-- WHAT NEEDS TO BE DONE --
In the listing below, find the line that contains "ReadFile : gostr -> W -> W * option gostr;" and the line that contains "Record extract_state := mkExtract". Quote both and every line between them, exactly, and nothing more.

-- AVAILABLE DATA --
▶
(* ===== verification/PluginPackage.v ===== *)
(** * internal/plugins: plugin packages

    ui_assets.go, preview.go and permissions_summary.go: unpacking a
    package on disk, reading its manifest for the consent dialog, the
    summary of what an install will do, and serving a plugin's UI files.
    The gzip and tar readers are a parameter, which gives the entries of an
    archive; the disk is the interface [Disk]. *)

From S2P Require Import Prelude GoStrings GoPath Regex Effects Plugins.
Import Manifest.

Module Package.

(** ** Archives *)

Inductive Typeflag := TypeDir | TypeReg | TypeOther.

#[global] Instance Typeflag_eq_dec : EqDecision Typeflag.
Proof. solve_decision. Defined.

(** The bytes that can be read of an entry, and whether reading then fails
    instead of reaching its end. *)
Record tar_entry := mkEntry {
  eName : gostr; eType : Typeflag; eSize : Z; eData : gostr; eReadErr : bool }.

(** What tr.Next returns in turn; [None] is an error, the end of the list
    the end of the archive. *)
Definition archive : Type := list (option tar_entry).

Inductive package_err :=
| MkdirErr | GzipErr | TarErr | Escapes (name : gostr) | TooLarge | FileErr | ReadErr
| NoManifest | ManifestTooLarge.

(** ** The disk *)

Inductive file_kind := IsFile | IsDir.

Class Disk (W : Type) := {
  MkdirAll : gostr -> W -> W * bool;
  WriteFile : gostr -> gostr -> W -> W * bool;
  ReadFile : gostr -> W -> W * option gostr;
  RemoveAll : gostr -> W -> W * bool;
  Stat : gostr -> W -> W * option file_kind
}.

Definition maxExtractBytes : Z := 512 * 2 ^ 20.

Definition manifest_yaml : gostr := #"manifest.yaml".

Section OnDisk.
Context {W : Type} `{!Disk W} (untar : gostr -> option archive).

(** The loop's variables. *)
Record extract_state := mkExtract { remaining : Z; manifestBytes : option gostr; hasUI : bool }.

Definition is_ui_path (rel : gostr) : bool := has_prefix rel #"ui/".

(** A regular file: created, filled with at most what remains of the
    budget, and read back when it is the manifest. *)
Definition extract_file (full rel : gostr) (e : tar_entry) (st : extract_state)
  : M W (res package_err extract_state) :=
  if remaining st <? eSize e then ret (Err TooLarge)
  else
    let! ok := call (MkdirAll (Dir full)) in
    if negb ok then ret (Err MkdirErr)
    else
      let data := limit (remaining st) (eData e) in
      let! ok := call (WriteFile full data) in
      if negb ok then ret (Err FileErr)
      else if eReadErr e && (Z.of_nat (length data) <? remaining st) then ret (Err ReadErr)
      else
        let st' := mkExtract (remaining st - Z.of_nat (length data)) (manifestBytes st)
                     (hasUI st || is_ui_path rel) in
        if str_eqb rel manifest_yaml then
          let! mb := call (ReadFile full) in
          match mb with
          | None => ret (Err FileErr)
          | Some b => ret (Ok (mkExtract (remaining st') (Some b) (hasUI st')))
          end
        else ret (Ok st').

Definition extract_dir (full rel : gostr) (st : extract_state)
  : M W (res package_err extract_state) :=
  let! ok := call (MkdirAll full) in
  if negb ok then ret (Err MkdirErr)
  else ret (Ok (mkExtract (remaining st) (manifestBytes st) (hasUI st || str_eqb rel #"ui"))).

Definition extract_entry (destDir : gostr) (e : tar_entry) (st : extract_state)
  : M W (res package_err extract_state) :=
  let clean := Clean (#"/" ++ eName e) in
  if contains clean dotdot then ret (Err (Escapes (eName e)))
  else
    let full := Join [destDir; clean] in
    match Rel destDir full with
    | None => ret (Err (Escapes (eName e)))
    | Some rel =>
        if has_prefix rel dotdot then ret (Err (Escapes (eName e)))
        else match eType e with
             | TypeDir => extract_dir full rel st
             | TypeReg => extract_file full rel e st
             | TypeOther => ret (Ok st)
             end
    end.

Fixpoint extract_entries (destDir : gostr) (es : archive) (st : extract_state)
  : M W (res package_err extract_state) :=
  match es with
  | [] => ret (Ok st)
  | None :: _ => ret (Err TarErr)
  | Some e :: es' =>
      let! r := extract_entry destDir e st in
      match r with
      | Err err => ret (Err err)
      | Ok st' => extract_entries destDir es' st'
      end
  end.

(** The manifest's bytes and the directory of the UI bundle, if any. *)
Definition ExtractTarball (tarball destDir : gostr) : M W (res package_err (gostr * gostr)) :=
  let! ok := call (MkdirAll destDir) in
  if negb ok then ret (Err MkdirErr)
  else
    match untar tarball with
    | None => ret (Err GzipErr)
    | Some es =>
        let! r := extract_entries destDir es (mkExtract maxExtractBytes None false) in
        match r with
        | Err err => ret (Err err)
        | Ok st =>
            match manifestBytes st with
            | None => ret (Err NoManifest)
            | Some mb => ret (Ok (mb, if hasUI st then Join [destDir; #"ui"] else []))
            end
        end
    end.
End OnDisk.

(** ** preview.go: the manifest shown to the operator *)

Definition manifestCap : Z := 2 ^ 20.

(** [io.LimitReader(tr, manifestCap+1)] read to its end. *)
Definition read_capped (e : tar_entry) : res package_err gostr :=
  let buf := limit (manifestCap + 1) (eData e) in
  if eReadErr e && (Z.of_nat (length buf) <=? manifestCap) then Err ReadErr
  else if manifestCap <? Z.of_nat (length buf) then Err ManifestTooLarge
  else Ok buf.

Definition is_manifest_name (name : gostr) : bool :=
  str_eqb name manifest_yaml || str_eqb name #"./manifest.yaml".

Fixpoint read_manifest (es : archive) : res package_err gostr :=
  match es with
  | [] => Err NoManifest
  | None :: _ => Err TarErr
  | Some e :: es' =>
      if negb (bool_decide (eType e = TypeReg)) then read_manifest es'
      else if is_manifest_name (eName e) then read_capped e
      else read_manifest es'
  end.

Definition readManifestFromTarball (untar : gostr -> option archive) (tarball : gostr)
  : res package_err gostr :=
  match untar tarball with None => Err GzipErr | Some es => read_manifest es end.

(** ** permissions_summary.go *)

Definition pluginAPIPrefix : gostr := #"/api/v1/plugins".

Record ProvisionedResource := mkProvisioned {
  prKind : gostr; prWhat : gostr; prDestructive : bool }.

Record PermissionsSummary := mkSummary {
  WillCreate : list ProvisionedResource; WillMount : list gostr; WillOpen : list gostr;
  SumScopes : list gostr; SumCategory : gostr }.

Section Summary.
(** strconv.Quote, the [%q] of fmt. *)
Context (quote : gostr -> gostr).

Definition summarizeNeed (plugin : gostr) (n : Need) : ProvisionedResource :=
  let res (what : gostr) := mkProvisioned (nKind n) what false in
  if str_eqb (nKind n) NeedDataset then
    match nDataset n with
    | Some d => if negb (str_eqb (dnPool d) []) && negb (str_eqb (dnName d) [])
                then res (#"ZFS dataset " ++ dnPool d ++ #"/" ++ dnName d) else res #"ZFS dataset"
    | None => res #"ZFS dataset"
    end
  else if str_eqb (nKind n) NeedOIDCClient then
    match nOIDCClient n with
    | Some o => if negb (str_eqb (ocClientID o) [])
                then res (#"Keycloak client " ++ quote (ocClientID o)) else res #"Keycloak client"
    | None => res #"Keycloak client"
    end
  else if str_eqb (nKind n) NeedTLSCert then
    match nTLSCert n with
    | Some t => if negb (str_eqb (tcCommonName t) [])
                then res (#"TLS cert for " ++ tcCommonName t) else res #"TLS cert"
    | None => res #"TLS cert"
    end
  else if str_eqb (nKind n) NeedPermission then
    match nPermission n with
    | Some q => if negb (str_eqb (pnRole q) [])
                then res (#"Bind realm role " ++ quote (pnRole q) ++ #" to plugin service account")
                else res #"Bind realm role to plugin service account"
    | None => res #"Bind realm role to plugin service account"
    end
  else res (#"Unknown need " ++ quote (nKind n) ++ #" for plugin " ++ quote plugin).

(** [strings.TrimRight(path, "/")], with the root for the empty path. *)
Definition mount_path (r : APIRoute) : gostr :=
  let path := trim_right_byte "/"%char (rPath r) in
  if str_eqb path [] then #"/" else path.

Definition Summarize (p : Plugin) : PermissionsSummary :=
  mkSummary
    (map (summarizeNeed (pName p)) (Needs p))
    (map (fun r => pluginAPIPrefix ++ #"/" ++ pName p ++ mount_path r ++ #"/*") (sRoutes (Spec p)))
    [] [ #"PermPluginsRead"] (pCategory p).
End Summary.

(** ** ui_assets.go: the registry and the file server *)

Definition DefaultPluginsRoot : gostr := #"/var/lib/nova-nas/plugins".

Record UIAssets := mkUI { Root : gostr; uiPlugins : gmap gostr gostr }.

Definition NewUIAssets (root : gostr) : UIAssets :=
  mkUI (if str_eqb root [] then DefaultPluginsRoot else root) ∅.

Definition Register (u : UIAssets) (plugin uiDir : gostr) : UIAssets :=
  mkUI (Root u)
    (if str_eqb uiDir [] then delete plugin (uiPlugins u) else <[plugin := uiDir]> (uiPlugins u)).

Definition Deregister (u : UIAssets) (plugin : gostr) : UIAssets := Register u plugin [].

Definition Lookup (u : UIAssets) (plugin : gostr) : gostr := default [] (uiPlugins u !! plugin).

Definition PluginRootFor (u : UIAssets) (plugin : gostr) : gostr := Join [Root u; plugin].

Inductive ui_response := UiError (status : Z) (code : gostr) | UiFile (path : gostr).

Section Serve.
Context {W : Type} `{!Disk W}.

(** [http.ServeFile(w, r, name)], where [path] is [r.URL.Path], absent for a
    nil URL: the path is inspected first, and through a nil pointer. *)
Definition ServeFile (path : option gostr) (name : gostr) : M W ui_response :=
  match path with
  | None => panic
  | Some p =>
      if mem dotdot (split_on "/"%char p) then ret (UiError 400 #"invalid URL path")
      else ret (UiFile name)
  end.

(** Which file a request names, or the error it gets. *)
Definition ui_file (u : UIAssets) (plugin rest : gostr) : M W ui_response :=
  let dir := Lookup u plugin in
  if str_eqb dir [] then ret (UiError 404 #"ui_not_registered")
  else
    let clean := Clean (#"/" ++ rest) in
    if contains clean dotdot then ret (UiError 400 #"bad_path")
    else
      let full := Join [dir; clean] in
      match Rel dir full with
      | None => ret (UiError 400 #"bad_path")
      | Some rel =>
          if has_prefix rel dotdot then ret (UiError 400 #"bad_path")
          else
            let! info := call (Stat full) in
            match info with
            | None => ret (UiError 404 #"not_found")
            | Some IsDir => ret (UiFile (Join [full; #"main.js"]))
            | Some IsFile => ret (UiFile full)
            end
      end.

Definition Serve (u : UIAssets) (plugin rest : gostr) : M W ui_response :=
  let! r := ui_file u plugin rest in
  match r with
  | UiFile full => ServeFile None full
  | err => ret err
  end.
End Serve.
End Package.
◀
-- PROBLEM SOLUTION --
  ReadFile : gostr -> W -> W * option gostr;
  RemoveAll : gostr -> W -> W * bool;
  Stat : gostr -> W -> W * option file_kind
}.

Definition maxExtractBytes : Z := 512 * 2 ^ 20.

Definition manifest_yaml : gostr := #"manifest.yaml".

Section OnDisk.
Context {W : Type} `{!Disk W} (untar : gostr -> option archive).

(** The loop's variables. *)
Record extract_state := mkExtract { remaining : Z; manifestBytes : option gostr; hasUI : bool }.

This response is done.